Les oiseaux transportent aussi au loin les graines très petites de certaines baies, graines qui restent adhérentes à leur bec, à cause de la substance mucilagineuse dont elles sont entourées.
« C’est par ce moyen qu’un oiseau des Moluques repeuple de Muscadiers les îles désertes de cet archipel malgré les efforts des Hollandais qui détruisent ces arbres dans tous les lieux où ils ne servent pas à leur commerce. » (Bernardin de Saint-Pierre)
D’autre part, il y a de petits quadrupèdes, comme les loirs, les hérissons et les marmottes, qui transportent dans les parties les plus élevées des montagnes les glands, les faînes et les châtaignes, assurant ainsi, d’une manière fort curieuse, le reboisement des sommets.
Que d’habileté et d’ingéniosité déployées par la nature en vue de la dispersion et de la propagation des espèces végétales !
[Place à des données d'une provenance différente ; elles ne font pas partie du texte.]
(** The variable, with its factory at [fl] and the holders at [locs], on a heap that held
    [base] before it was made. *)
Record represents (tl : ThreadLocal) (fac : object) (base : gmap loc object) (fl : loc)
    (locs : gmap pthread_t loc) (f : gmap pthread_t T) (s : env) : Prop := Represents {
  rep_key : live_key (key_ tl) (tls s);
  rep_factory : ptr_ (default_factory_ tl) = Some fl;
  rep_dom t : is_Some (locs !! t) ↔ is_Some (f !! t);
  rep_slot t : pthread_getspecific (key_ tl) t (tls s) = locs !! t;
  rep_inj t u l : locs !! t = Some l → locs !! u = Some l → t = u;
  rep_fresh t l : locs !! t = Some l → l ≠ fl ∧ base !! l = None;
  rep_base : base !! fl = None;
  rep_cells l o : cells (memory s) !! l = Some o ↔
    base !! l = Some o ∨ l = fl ∧ o = fac ∨ ∃ t x, locs !! t = Some l ∧ f !! t = Some x ∧ o = ValueHolder x;
}.

Context `{!ThreadSpecificLaws} (memory_total : malloc_total).
Implicit Types (tl : ThreadLocal) (s : env) (t : pthread_t).

Lemma on_memory_done {A} (m : cmd (mem object) A) s a h :
  m (memory s) = (Done a, h) → on_memory m s = (Done a, Env (tls s) h).
Proof. apply (zoom_done memory (λ h s, Env (tls s) h)). Qed.

Lemma on_tls_done {A} (f : specific → A * specific) s a d :
  f (tls s) = (a, d) → on_tls f s = (Done a, Env d (memory s)).
Proof. unfold on_tls, zoom. by intros ->. Qed.

Lemma new_holder_done o s :
  ∃ l n, cells (memory s) !! l = None ∧
    new_object o s = (Done (Some l), Env (tls s) (Mem (<[l := o]> (cells (memory s))) n)).
Proof.
  destruct (malloc_new o (memory s) memory_total) as (l & Hl & Hm). eexists l, _. split; [done|].
  unfold new_object. by rewrite (bind_done _ _ _ _ _ (on_memory_done _ _ _ _ Hm)).
Qed.

Section operations.
Context {tl : ThreadLocal} {fac : object} {base : gmap loc object} {fl : loc} {init : T}.
Context (Hfac : factory_value fac = Some init).
Notation rep := (represents tl fac base fl).

Lemma rep_holder locs f s t l : rep locs f s → locs !! t = Some l →
  ∃ x, f !! t = Some x ∧ cells (memory s) !! l = Some (ValueHolder x).
Proof.
  intros Hr Hl. destruct (proj1 (rep_dom _ _ _ _ _ _ _ Hr t)) as [x Hx]; [by eexists|].
  exists x. split; [done|]. apply (rep_cells _ _ _ _ _ _ _ Hr). right. right. by exists t, x.
Qed.

(** A holder that is new, or one whose value changes. *)
Lemma rep_insert locs f s t l x d n :
  rep locs f s →
  locs !! t = Some l ∨ locs !! t = None ∧ cells (memory s) !! l = None →
  live_key (key_ tl) d → (∀ u, pthread_getspecific (key_ tl) u d = <[t := l]> locs !! u) →
  rep (<[t := l]> locs) (<[t := x]> f) (Env d (Mem (<[l := ValueHolder x]> (cells (memory s))) n)).
Proof.
  intros Hr Hl Hk Hs.
  assert (l ≠ fl ∧ base !! l = None ∧ ∀ u, u ≠ t → locs !! u ≠ Some l) as (Hfl & Hb & Hu).
  { destruct Hl as [Hl|[Ht Hl]].
    - split_and!; [by eapply (rep_fresh _ _ _ _ _ _ _ Hr)..|].
      intros u Hne Hu. by apply Hne, (rep_inj _ _ _ _ _ _ _ Hr _ _ l).
    - assert (∀ o, ¬ (base !! l = Some o ∨ l = fl ∧ o = fac ∨
        ∃ t x, locs !! t = Some l ∧ f !! t = Some x ∧ o = ValueHolder x)) as Hno.
      { intros o. rewrite -(rep_cells _ _ _ _ _ _ _ Hr). by rewrite Hl. }
      split_and!.
      + intros ->. by apply (Hno fac); auto.
      + destruct (base !! l) as [o|] eqn:Ho; [|done]. by destruct (Hno o); auto.
      + intros u _ Hu. destruct (rep_holder _ _ _ _ _ Hr Hu) as (y & Hy & _).
        apply (Hno (ValueHolder y)). naive_solver. }
  split; cbn; [done|apply Hr| |done| | |apply Hr|].
  - intros u. rewrite !lookup_insert_is_Some'. by rewrite (rep_dom _ _ _ _ _ _ _ Hr).
  - intros u v k. rewrite !lookup_insert_Some.
    intros [[<- <-]|[? Hu1]] [[<- ?]|[? Hv1]]; subst; try done.
    + by destruct (Hu v).
    + by destruct (Hu u).
    + by apply (rep_inj _ _ _ _ _ _ _ Hr _ _ k).
  - intros u k. rewrite lookup_insert_Some. intros [[<- <-]|[_ ?]]; [done|by eapply (rep_fresh _ _ _ _ _ _ _ Hr)].
  - intros k o. rewrite lookup_insert_Some (rep_cells _ _ _ _ _ _ _ Hr). split.
    + intros [[<- <-]|(Hne & [?|[?|(u & y & Hu1 & Hy & ->)]])]; [| |by auto|].
      * right. right. exists t, x. by rewrite !lookup_insert_eq.
      * by auto.
      * right. right. exists u, y. destruct (decide (u = t)) as [->|Hut].
        -- destruct Hl as [?|[? _]]; congruence.
        -- by rewrite !lookup_insert_ne.
    + intros [?|[[-> ->]|(u & y & Hu1 & Hy & ->)]].
      * right. split; [congruence|by auto].
      * right. split; [congruence|by auto].
      * revert Hu1 Hy. rewrite !lookup_insert_Some. intros [[<- <-]|[Hne Hu1]] [[? Hxy]|[Hne' Hy]]; subst; try done.
        -- by auto.
        -- right. split; [intros ->; by destruct (Hu u)|]. right. right. by exists u, y.
Qed.

Lemma rep_pointer locs f s t :
  rep locs f s →
  ∃ l s', pointer t tl s = (Done (Some l), s') ∧
    rep (<[t := l]> locs) (<[t := default init (f !! t)]> f) s'.
Proof.
  intros Hr. unfold pointer, GetOrCreateValue. run_step. rewrite (rep_slot _ _ _ _ _ _ _ Hr).
  destruct (locs !! t) as [l|] eqn:Hl.
  - destruct (rep_holder _ _ _ _ _ Hr Hl) as (x & Hx & Hc). exists l, s.
    unfold CheckedDowncastToActualType. erewrite bind_done; [|apply on_memory_done, (load_live _ _ _ Hc)].
    rewrite Hx /= insert_id // insert_id //. by destruct s as [d [? ?]].
  - assert (f !! t = None) as Hf.
    { apply eq_None_not_Some. rewrite -(rep_dom _ _ _ _ _ _ _ Hr) Hl. by intros [? ?]. }
    unfold MakeNewHolder, deref. rewrite (rep_factory _ _ _ _ _ _ _ Hr).
    assert (cells (memory s) !! fl = Some fac) as Hc by (apply (rep_cells _ _ _ _ _ _ _ Hr); auto).
    rewrite bind_assoc. erewrite bind_done; [|apply on_memory_done, (load_live _ _ _ Hc)].
    replace (Env (tls s) (memory s)) with s by by destruct s. rewrite Hf /=.
    destruct (new_holder_done (ValueHolder init) s) as (l & n & Hl0 & Hnew).
    destruct (key_set (key_ tl) t (Some l) (tls s) (rep_key _ _ _ _ _ _ _ Hr))
      as (d & Hset & Hgt & Hgu & Hlive & _).
    exists l, (Env d (Mem (<[l := ValueHolder init]> (cells (memory s))) n)). split.
    + assert (match fac with
        | ValueHolder _ => undefined Dangling
        | DefaultValueHolderFactory => new_object (ValueHolder value_init)
        | InstanceValueHolderFactory value => new_object (ValueHolder value)
        end = new_object (ValueHolder init)) as -> by (destruct fac; by simplify_eq/=).
      rewrite (bind_done _ _ _ _ _ Hnew). cbn beta. by erewrite bind_done; [|apply on_tls_done, Hset].
    + apply rep_insert; [done|by auto|by apply Hlive; apply Hr|].
      intros u. destruct (decide (u = t)) as [->|Hu]; [by rewrite lookup_insert_eq|].
      rewrite lookup_insert_ne // Hgu // (rep_slot _ _ _ _ _ _ _ Hr) //.
Qed.

Lemma rep_known locs f s t x l : rep locs (<[t := x]> f) s → locs !! t = Some l →
  cells (memory s) !! l = Some (ValueHolder x).
Proof.
  intros Hr Hl. destruct (rep_holder _ _ _ _ _ Hr Hl) as (y & Hy & Hc).
  rewrite lookup_insert_eq in Hy. by simplify_eq.
Qed.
Les hommes disséminent eux aussi les graines indirectement, par le fait du commerce des fruits et des graines ou par les transports d’objets multiples entre des pays éloignés, et, enfin, directement par la culture :
Oh ! le premier jour où la plaine,
S’entr’ouvrant sous sa forte main,
But la sainte sueur humaine
Et reçut en dépôt le grain ;
Pour voir la noble créature
Aider Dieu, servir la nature,
Le ciel ouvert roula son pli,
Les fibres du sol palpitèrent,
Et les anges surpris chantèrent
Le second prodige accompli !
Et les hommes ravis lièrent
Au timon les bœufs accouplés ;
Et les coteaux multiplièrent
Les grands peuples comme les blés ;
Et les villes, ruches trop pleines,
Débordèrent au sein des plaines ;
Et les vaisseaux, grands alcyons,
Comme à leurs nids les hirondelles,
Portèrent sur leurs larges ailes
Leur nourriture aux nations4 !
Combien de temps peut enfin durer le pouvoir germinatif des graines, c’est-à-dire la possibilité d’assurer par une même graine la reproduction de la plante ?
Des grains de Blé, trouvés dans les tombeaux gallo-romains, ont parfaitement germé après dix-sept siècles. Des grains de Blé, trouvés récemment dans les tombeaux égyptiens des Pyramides et datant de trois ou quatre mille ans, ont germé et produit de beaux épis. Enfin le Galium anglicum, dont on a retrouvé la semence en remuant les sables du diluvium auprès de Dôle, a germé et est ressuscité des dépôts diluviens de la période quaternaire du globe, parfaitement vigoureux et semblable à celui d’aujourd’hui.
1 Extrait de Le Firmament, l’atome, le monde végétal, Paris, Téqui, 1911, pp. 433-443.
2 A. Acloque, Ressorts végétaux chez les Mousses.
3 Ndlr. C’est par imitation de cette propriété que fut inventée la bande auto-aggripante dite « velcro » (velours-crochets). L’idée en est venue en 1941 à l’ingénieur suisse George de Mestral (1907-1990 ; il obtint son premier brevet à 12 ans, pour un avion-jouet !) lorsqu’en revenant d’une promenade à la campagne, il remarqua qu’il était difficile d’enlever les graines de grande bardane accrochées à son pantalon et à la fourrure de son chien.
4 Lamartine, Lectures pour tous, extraits de Jocelyn, Hachette, éditeur.